# Task description:
Both the line containing "Definition loop_ends (rc" and the line containing "if has_else then" belong to the span. Output exactly that span from the listing below, and nothing outside it.

# Recorded data:

◆ ◆ ◆

Definition runtime_simple (plan : execution_plan) (store : gmap nat redirection) (reserved : list Z) (direct : bool) (stage : option csh_pipeline_stage)
    : E (bool * option csh_pipeline_stage) :=
  let tree := pl_tree plan in
  let$ words := simple_words tree in
  let$ _ := on_result (fun _ => no_execution) in
  let$ (ok, command) := command_arguments words store no_command in
  if negb ok then let$ _ := expansion_failed in simple_end false [] None stage else
  let$ valid := command_validate command in
  match valid with
  | None => simple_end false [] None stage
  | Some category =>
      let$ _ := on_result (fun r => xr_set_category r category) in
      let$ (redirected, saves, command, copy) := simple_redirects tree store reserved command in
      if negb redirected then simple_end false saves copy stage else
      let$ (ok, command) := prepared_assignments words store command in
      if negb ok then let$ _ := expansion_failed in simple_end false saves copy stage else
      let$ (rc, stage) := simple_command plan command direct stage in
      simple_end rc saves copy stage
  end.

(** ** Child processes *)

(** A child that runs a plan and exits; [managed] says whether it has a job
    manager of its own. *)
Definition context_child (plan : execution_plan) (store : gmap nat redirection) (reserved : list Z) (managed : bool) : E unit :=
  let$ x := eget in
  let traps := bool_decide (is_Some (context_traps x)) in
  let$ _ := put_context (child_context false traps) in
  let$ _ := redirect_child in
  let$ _ := update_options 0 CSH_OPT_INTERACTIVE in
  let$ _ := (if managed then
    let$ s := state in
    let$ js := ejobs (csh_jobs_manage s sys_child_max sys_group) in
    match js with
    | None => let$ number := last_errno in let$ _ := diagnose (bs "context") (bs "cannot initialize child jobs") number in eexit 1
    | Some js =>
        let$ x := eget in
        let$ _ := eput (with_process_state (with_managers x (Some js) (sx_traps x)) (jstate js)) in
        put_context (child_context true traps)
    end else eret tt) in
  let$ ok := (if bool_decide (pl_kind plan = CSH_AST_SIMPLE)
    then let$ (ok, _) := runtime_simple plan store reserved true None in eret ok
    else execute_below l plan store reserved) in
  let$ _ := diagnose_failure (bs "context") ok in
  child_end traps.

(** [csh_traps_after_fork(context->traps, asynchronous, 0)] *)
Definition context_after_fork (asynchronous : bool) : E unit :=
  let$ c := context in if cx_traps c then traps_after_fork asynchronous false else eret tt.

Definition context_wait (pid : Z) : E bool :=
  let$ r := stage_wait (mk_stage pid 0 0 false false CSH_EXEC_EMPTY) in
  match r with
  | inr g => let$ _ := set_status (st_status g) in eret true
  | inl number =>
      let$ _ := kill_process pid SIGKILL in
      let$ _ := stage_wait (mk_stage pid 0 0 false false CSH_EXEC_EMPTY) in
      efail (bs "cannot wait for execution context") number 1
  end.

(** ** Pipelines of a context *)

(** What the loop over the stages has so far. *)
Record pipeline_launch : Type := mk_launching {
  pn_stages : list csh_pipeline_stage; pn_pending : list Z; pn_ends : stage_ends }.

Definition pipeline_stage (child : E unit) (index : nat) (asynchronous negated : bool) (e : stage_ends) : E unit :=
  let$ _ := context_after_fork asynchronous in
  let$ _ := (if asynchronous then background_setup (index =? 0)%nat else eret tt) in
  let$ _ := connect_stage (bs "pipeline") e in
  let$ _ := (if negated then ignore_errexit else eret tt) in
  child.

Fixpoint pipeline_stages (children : list (E unit)) (index : nat) (asynchronous negated : bool) (n : pipeline_launch) : E (bool * pipeline_launch) :=
  match children with
  | [] => eret (true, n)
  | child :: rest =>
      let refuse text number (n : pipeline_launch) : E (bool * pipeline_launch) := let$ ok := efail text number 1 in eret (ok, n) in
      let$ ok := (if asynchronous then ehost malloc else eret true) in
      if negb ok then refuse (bs "cannot allocate background child") ENOMEM n else
      let previous := se_previous (pn_ends n) in
      let waiting pid := if asynchronous then pid :: pn_pending n else pn_pending n in
      let$ pipe := (if bool_decide (rest = []) then eret (inr (-1, -1)) else efiles pipeline_pipe) in
      match pipe with
      | inl number => refuse (bs "cannot create pipeline pipe") number n
      | inr (input, output) =>
          let e := mk_ends previous input output in
          let open := mk_launching (pn_stages n) (waiting 0) e in
          let$ masked := block_signals in
          match masked with
          | Some number => refuse (bs "cannot block pipeline signals") number open
          | None =>
              let$ forked := fork (pipeline_stage child index asynchronous negated e) in
              match forked with
              | inl number => refuse (bs "cannot fork pipeline stage") number open
              | inr pid =>
                  let$ _ := pipe_close previous in
                  let$ _ := pipe_close output in
                  let stages := alter (fun g => mk_stage pid (st_status g) (st_wait_status g) (st_completed g) (st_reaped g) (st_category g)) index (pn_stages n) in
                  pipeline_stages rest (S index) asynchronous negated (mk_launching stages (waiting pid) (mk_ends input (-1) (-1)))
              end
          end
      end
  end.

(** The stages up to the one whose wait fails, or all of them. *)
Fixpoint wait_stages (l : list csh_pipeline_stage) : E (option errno * list csh_pipeline_stage) :=
  match l with
  | [] => eret (None, [])
  | g :: rest =>
      let$ r := stage_wait g in
      match r with
      | inl number => eret (Some number, g :: rest)
      | inr g => let$ (failed, rest) := wait_stages rest in eret (failed, g :: rest)
      end
  end.

(** The status of a pipeline: that of its last stage, or of the last stage
    that failed. *)
Definition pipeline_status (stages : list csh_pipeline_stage) (pipefail : bool) : Z :=
  let last := default 0 (st_status <$> List.last (Some <$> stages) None) in
  if pipefail then foldl (fun n g => if st_status g =? 0 then n else st_status g) last stages else last.

(** The result, and the stages when there were any processes. *)
Definition context_pipeline (plan : execution_plan) (store : gmap nat redirection) (reserved : list Z) (asynchronous : bool)
    : E (bool * option (list csh_pipeline_stage)) :=
  let$ initial := information in
  let count := length (pl_children plan) in
  match pl_children plan with
  | [child] =>
      let$ rc := execute_below l child store reserved in
      let$ _ := on_result (fun r =>
        if rc && pl_negated plan && negb (exit_requested r) && bool_decide (xr_control r = CSH_CONTROL_NONE)
        then xr_set_status r (if xr_status r =? 0 then 1 else 0) else r) in
      eret (rc, None)
  | _ =>
      let$ c := context in
      if cx_jobs c then
        let$ rc := context_job (Some plan) None asynchronous ((fun p => context_child p store reserved true) <$> pl_children plan) in
        eret (rc, None)
      else
      let$ ok := ehost malloc in
      if negb ok then let$ rc := efail (bs "cannot allocate pipeline stages") ENOMEM 1 in eret (rc, None) else
      let children := (fun p => context_child p store reserved false) <$> pl_children plan in
      let start := mk_launching (replicate count (mk_stage 0 0 0 false false CSH_EXEC_UNRESOLVED)) [] no_ends in
      let cancel (n : pipeline_launch) : E (bool * option (list csh_pipeline_stage)) :=
        let$ _ := close_ends (pn_ends n) in
        let$ stages := pipeline_cancel (pn_stages n) in
        eret (false, Some stages) in
      let$ (ok, n) := pipeline_stages children 0 asynchronous (pl_negated plan) start in
      if negb ok then cancel n else
      if asynchronous then
        let$ _ := set_state (fun s => csh_state_set_background s (default 0 (st_pid <$> List.last (Some <$> pn_stages n) None))) in
        let$ c := context in
        let$ _ := put_context (with_background_children c (foldl (fun l pid => pid :: l) (cx_children c) (pn_pending n))) in
        let$ _ := on_result (fun r => xr_set_status (xr_set_category r CSH_EXEC_PIPELINE) 0) in
        let$ _ := set_state (fun s => csh_state_set_status s 0) in
        eret (true, Some (pn_stages n))
      else
        let$ (failed, stages) := wait_stages (pn_stages n) in
        match failed with
        | Some number =>
            let$ _ := efail (bs "cannot wait for pipeline stage") number 1 in
            cancel (mk_launching stages (pn_pending n) (pn_ends n))
        | None =>
            let status := pipeline_status stages (opt_on (options initial) CSH_OPT_PIPEFAIL) in
            let$ _ := on_result (fun r => xr_set_category r CSH_EXEC_PIPELINE) in
            let$ _ := set_status (if pl_negated plan then (if status =? 0 then 1 else 0) else status) in
            eret (true, Some stages)
        end
  end.

Definition context_fork (plan : execution_plan) (store : gmap nat redirection) (reserved : list Z) (asynchronous : bool) : E bool :=
  let$ c := context in
  let pipeline := bool_decide (pl_kind plan = CSH_AST_PIPELINE) in
  if cx_jobs c then
    context_job (Some plan) None asynchronous
      (if pipeline then (fun p => context_child p store reserved true) <$> pl_children plan else [context_child plan store reserved true])
  else if asynchronous && pipeline && (1 <? length (pl_children plan))%nat then
    let$ (rc, _) := context_pipeline plan store reserved true in eret rc
  else
    let$ ok := (if asynchronous then ehost malloc else eret true) in
    if negb ok then efail (bs "cannot allocate background child") ENOMEM 1 else
    let$ masked := block_signals in
    match masked with
    | Some number => efail (bs "cannot block execution signals") number 1
    | None =>
        let$ forked := fork (
          let$ _ := context_after_fork asynchronous in
          let$ _ := (if asynchronous then background_setup true else eret tt) in
          context_child plan store reserved false) in
        match forked with
        | inl number => efail (bs "cannot fork execution context") number 1
        | inr pid =>
            if asynchronous then
              let$ c := context in
              let$ _ := put_context (with_background_children c (pid :: cx_children c)) in
              let$ _ := set_state (fun s => csh_state_set_background s pid) in
              let$ _ := set_status 0 in
              let$ _ := set_state (fun s => csh_state_set_status s 0) in
              eret true
            else context_wait pid
        end
    end.

(** ** Compound commands *)

(** What a loop does with a transfer of control. *)
Inductive transfer : Type := TNone | TLeave | TContinue.

(** [levels] is unsigned. *)
Definition loop_transfer : E transfer :=
  let$ r := result in
  match xr_control r with
  | CSH_CONTROL_BREAK | CSH_CONTROL_CONTINUE =>
      let levels := (xr_levels r - 1) mod 2 ^ 32 in
      let$ _ := on_result (fun r => xr_set_control r (xr_control r) levels) in
      if negb (levels =? 0) then eret TLeave else
      let$ _ := on_result (fun r => xr_set_control r CSH_CONTROL_NONE levels) in
      eret (if bool_decide (xr_control r = CSH_CONTROL_CONTINUE) then TContinue else TLeave)
  | _ => eret TNone
  end.

(** Whether a loop ends after a part of it. *)
Definition loop_ends (rc : bool) (t : transfer) : E bool :=
  match rc, t with
  | false, _ | _, TLeave => eret true
  | true, _ => halted
  end.

Definition execute_test (plan : execution_plan) (store : gmap nat redirection) (reserved : list Z) : E bool :=
  let$ info := information in
  let$ _ := change_state (fun s => csh_state_set_errexit_ignored s (errexit_ignored info + 1)) in
  let$ rc := execute_below l plan store reserved in
  let$ _ := change_state (fun s => csh_state_set_errexit_ignored s (errexit_ignored info)) in
  eret rc.

(** One loop more, then one less. *)
Definition enter_loop : E unit := let$ c := context in put_context (with_loops c (loop_depth c + 1)).
Definition leave_loop : E unit := let$ c := context in put_context (with_loops c (loop_depth c - 1)).

(** The branches with their conditions and bodies in turn, then the body of
    [else]. *)
Fixpoint if_loop (branches : nat) (children : list execution_plan) (has_else : bool) (store : gmap nat redirection) (reserved : list Z) : E bool :=
  match branches, children with
  | O, _ =>
      if has_else then let$ p := eopt (List.last (Some <$> children) None) in execute_below l p store reserved
      else let$ _ := set_status 0 in eret true
  | S n, condition :: body :: rest =>
      let$ rc := execute_test condition store reserved in
      let$ stop := (if rc then halted else eret true) in
      if stop then eret rc else
      let$ r := result in
      if xr_status r =? 0 then execute_below l body store reserved else if_loop n rest has_else store reserved
  | S _, _ => efault
  end.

◆ ◆ ◆

# Written response:
Definition loop_ends (rc : bool) (t : transfer) : E bool :=
  match rc, t with
  | false, _ | _, TLeave => eret true
  | true, _ => halted
  end.

Definition execute_test (plan : execution_plan) (store : gmap nat redirection) (reserved : list Z) : E bool :=
  let$ info := information in
  let$ _ := change_state (fun s => csh_state_set_errexit_ignored s (errexit_ignored info + 1)) in
  let$ rc := execute_below l plan store reserved in
  let$ _ := change_state (fun s => csh_state_set_errexit_ignored s (errexit_ignored info)) in
  eret rc.

(** One loop more, then one less. *)
Definition enter_loop : E unit := let$ c := context in put_context (with_loops c (loop_depth c + 1)).
Definition leave_loop : E unit := let$ c := context in put_context (with_loops c (loop_depth c - 1)).

(** The branches with their conditions and bodies in turn, then the body of
    [else]. *)
Fixpoint if_loop (branches : nat) (children : list execution_plan) (has_else : bool) (store : gmap nat redirection) (reserved : list Z) : E bool :=
  match branches, children with
  | O, _ =>
      if has_else then let$ p := eopt (List.last (Some <$> children) None) in execute_below l p store reserved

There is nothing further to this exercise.